**Problem description:** Beginning with the line that holds "a private heap copy. *)" in the data below, give again every line through the one that holds "put_completion_op_id : Z;", exactly as written.

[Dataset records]
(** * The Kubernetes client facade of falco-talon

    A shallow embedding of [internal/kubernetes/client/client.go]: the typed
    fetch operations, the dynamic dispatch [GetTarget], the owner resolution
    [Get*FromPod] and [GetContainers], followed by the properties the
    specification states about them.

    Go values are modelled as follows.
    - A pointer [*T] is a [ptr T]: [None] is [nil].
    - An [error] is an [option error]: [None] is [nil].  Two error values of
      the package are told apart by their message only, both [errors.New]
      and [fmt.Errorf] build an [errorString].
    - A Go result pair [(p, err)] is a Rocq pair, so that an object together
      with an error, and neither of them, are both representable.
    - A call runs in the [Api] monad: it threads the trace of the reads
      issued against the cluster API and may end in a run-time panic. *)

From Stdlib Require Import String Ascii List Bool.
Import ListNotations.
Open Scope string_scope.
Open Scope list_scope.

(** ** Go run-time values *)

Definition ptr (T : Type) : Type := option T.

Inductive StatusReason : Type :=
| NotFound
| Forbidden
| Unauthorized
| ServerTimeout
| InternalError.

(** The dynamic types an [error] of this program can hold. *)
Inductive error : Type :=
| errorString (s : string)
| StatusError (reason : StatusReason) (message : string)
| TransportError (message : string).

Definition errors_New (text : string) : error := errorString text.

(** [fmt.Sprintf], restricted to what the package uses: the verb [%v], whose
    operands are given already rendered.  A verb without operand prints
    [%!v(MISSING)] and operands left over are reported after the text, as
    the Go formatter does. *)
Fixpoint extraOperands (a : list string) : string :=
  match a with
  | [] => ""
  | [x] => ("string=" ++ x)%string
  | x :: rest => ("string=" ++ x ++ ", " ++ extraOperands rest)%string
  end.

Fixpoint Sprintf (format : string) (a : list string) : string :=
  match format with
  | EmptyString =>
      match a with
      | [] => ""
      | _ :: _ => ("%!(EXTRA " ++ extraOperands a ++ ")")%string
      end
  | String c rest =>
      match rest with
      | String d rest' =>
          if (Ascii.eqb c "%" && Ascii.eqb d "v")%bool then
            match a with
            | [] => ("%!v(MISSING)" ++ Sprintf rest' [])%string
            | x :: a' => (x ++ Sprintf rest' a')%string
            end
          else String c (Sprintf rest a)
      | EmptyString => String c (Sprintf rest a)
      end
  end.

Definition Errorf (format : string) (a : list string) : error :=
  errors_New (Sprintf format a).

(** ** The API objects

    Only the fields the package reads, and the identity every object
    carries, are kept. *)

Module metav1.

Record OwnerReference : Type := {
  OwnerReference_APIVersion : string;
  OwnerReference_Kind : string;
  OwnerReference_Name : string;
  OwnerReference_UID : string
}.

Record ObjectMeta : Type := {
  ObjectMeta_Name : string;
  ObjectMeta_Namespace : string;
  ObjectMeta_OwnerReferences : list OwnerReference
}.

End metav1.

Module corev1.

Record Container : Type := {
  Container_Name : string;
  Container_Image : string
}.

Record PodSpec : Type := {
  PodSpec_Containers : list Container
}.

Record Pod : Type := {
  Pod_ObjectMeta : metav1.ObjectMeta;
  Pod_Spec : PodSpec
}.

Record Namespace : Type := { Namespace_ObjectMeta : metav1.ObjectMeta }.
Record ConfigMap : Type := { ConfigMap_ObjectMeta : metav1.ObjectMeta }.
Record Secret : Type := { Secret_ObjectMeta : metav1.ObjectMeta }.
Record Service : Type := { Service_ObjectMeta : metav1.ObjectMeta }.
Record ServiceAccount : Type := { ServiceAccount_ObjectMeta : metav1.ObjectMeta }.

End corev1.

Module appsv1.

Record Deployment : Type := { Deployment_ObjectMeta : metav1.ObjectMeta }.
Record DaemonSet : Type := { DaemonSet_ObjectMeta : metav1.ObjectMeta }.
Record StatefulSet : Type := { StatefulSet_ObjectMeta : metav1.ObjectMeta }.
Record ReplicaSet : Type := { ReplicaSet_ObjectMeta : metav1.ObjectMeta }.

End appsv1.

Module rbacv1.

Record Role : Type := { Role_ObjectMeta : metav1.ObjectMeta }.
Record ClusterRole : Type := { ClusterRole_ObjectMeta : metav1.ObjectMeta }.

* * *

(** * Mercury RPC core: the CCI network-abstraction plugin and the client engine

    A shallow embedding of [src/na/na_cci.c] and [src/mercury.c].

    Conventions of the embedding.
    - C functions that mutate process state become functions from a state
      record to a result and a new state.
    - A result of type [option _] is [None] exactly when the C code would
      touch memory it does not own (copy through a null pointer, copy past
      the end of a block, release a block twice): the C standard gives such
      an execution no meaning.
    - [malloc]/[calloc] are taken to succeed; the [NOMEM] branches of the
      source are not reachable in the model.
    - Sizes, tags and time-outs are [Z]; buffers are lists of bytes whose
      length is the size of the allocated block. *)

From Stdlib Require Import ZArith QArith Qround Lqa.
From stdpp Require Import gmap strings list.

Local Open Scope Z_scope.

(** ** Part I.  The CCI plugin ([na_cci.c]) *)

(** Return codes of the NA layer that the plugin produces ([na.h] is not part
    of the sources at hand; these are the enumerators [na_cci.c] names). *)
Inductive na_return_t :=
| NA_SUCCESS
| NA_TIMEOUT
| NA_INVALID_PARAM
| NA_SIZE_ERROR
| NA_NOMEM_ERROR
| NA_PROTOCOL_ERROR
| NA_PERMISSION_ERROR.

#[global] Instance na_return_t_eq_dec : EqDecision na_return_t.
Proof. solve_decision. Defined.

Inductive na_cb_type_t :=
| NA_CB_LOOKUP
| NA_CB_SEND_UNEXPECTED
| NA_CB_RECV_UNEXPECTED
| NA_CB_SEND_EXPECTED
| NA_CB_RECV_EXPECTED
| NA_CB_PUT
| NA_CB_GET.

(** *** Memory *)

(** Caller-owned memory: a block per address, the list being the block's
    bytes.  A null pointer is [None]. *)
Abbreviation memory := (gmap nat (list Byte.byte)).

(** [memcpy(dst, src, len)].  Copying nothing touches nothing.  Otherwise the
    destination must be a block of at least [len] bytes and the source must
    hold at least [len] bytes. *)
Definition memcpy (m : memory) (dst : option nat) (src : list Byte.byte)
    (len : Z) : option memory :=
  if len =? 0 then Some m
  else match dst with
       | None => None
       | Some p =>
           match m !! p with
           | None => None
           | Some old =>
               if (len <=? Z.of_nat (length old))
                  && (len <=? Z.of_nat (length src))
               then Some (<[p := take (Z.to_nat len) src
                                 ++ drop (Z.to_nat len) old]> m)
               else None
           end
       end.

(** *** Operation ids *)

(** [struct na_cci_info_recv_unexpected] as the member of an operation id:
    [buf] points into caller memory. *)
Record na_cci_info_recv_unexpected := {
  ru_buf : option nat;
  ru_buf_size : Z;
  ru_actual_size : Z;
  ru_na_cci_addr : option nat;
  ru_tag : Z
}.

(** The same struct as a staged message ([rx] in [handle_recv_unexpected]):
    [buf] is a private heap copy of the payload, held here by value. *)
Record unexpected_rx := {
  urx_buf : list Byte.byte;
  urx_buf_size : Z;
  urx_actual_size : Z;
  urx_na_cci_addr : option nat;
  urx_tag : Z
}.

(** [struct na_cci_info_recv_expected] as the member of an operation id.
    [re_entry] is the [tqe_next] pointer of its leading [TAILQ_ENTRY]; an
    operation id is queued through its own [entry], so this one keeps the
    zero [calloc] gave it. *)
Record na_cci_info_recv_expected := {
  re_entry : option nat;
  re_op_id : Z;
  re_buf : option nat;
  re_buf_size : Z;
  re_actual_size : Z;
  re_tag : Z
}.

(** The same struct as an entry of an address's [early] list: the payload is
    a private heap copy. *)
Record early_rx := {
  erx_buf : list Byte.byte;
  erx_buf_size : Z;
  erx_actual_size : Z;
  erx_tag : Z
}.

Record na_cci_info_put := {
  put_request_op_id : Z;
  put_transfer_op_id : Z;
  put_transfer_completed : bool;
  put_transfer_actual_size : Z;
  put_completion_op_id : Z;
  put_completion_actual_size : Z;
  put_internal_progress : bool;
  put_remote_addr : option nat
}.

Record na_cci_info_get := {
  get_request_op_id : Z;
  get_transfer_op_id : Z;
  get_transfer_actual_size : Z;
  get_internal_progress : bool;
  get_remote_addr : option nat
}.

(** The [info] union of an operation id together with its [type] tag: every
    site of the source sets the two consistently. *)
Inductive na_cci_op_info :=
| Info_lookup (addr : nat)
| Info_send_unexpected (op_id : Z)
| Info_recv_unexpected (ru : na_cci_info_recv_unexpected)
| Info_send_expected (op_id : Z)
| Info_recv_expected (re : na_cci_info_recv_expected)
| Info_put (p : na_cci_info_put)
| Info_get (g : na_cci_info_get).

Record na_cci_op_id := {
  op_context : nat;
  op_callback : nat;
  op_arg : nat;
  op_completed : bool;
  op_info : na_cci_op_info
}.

**Answer space:**
    a private heap copy. *)
Record early_rx := {
  erx_buf : list Byte.byte;
  erx_buf_size : Z;
  erx_actual_size : Z;
  erx_tag : Z
}.

Record na_cci_info_put := {
  put_request_op_id : Z;
  put_transfer_op_id : Z;
  put_transfer_completed : bool;
  put_transfer_actual_size : Z;
  put_completion_op_id : Z;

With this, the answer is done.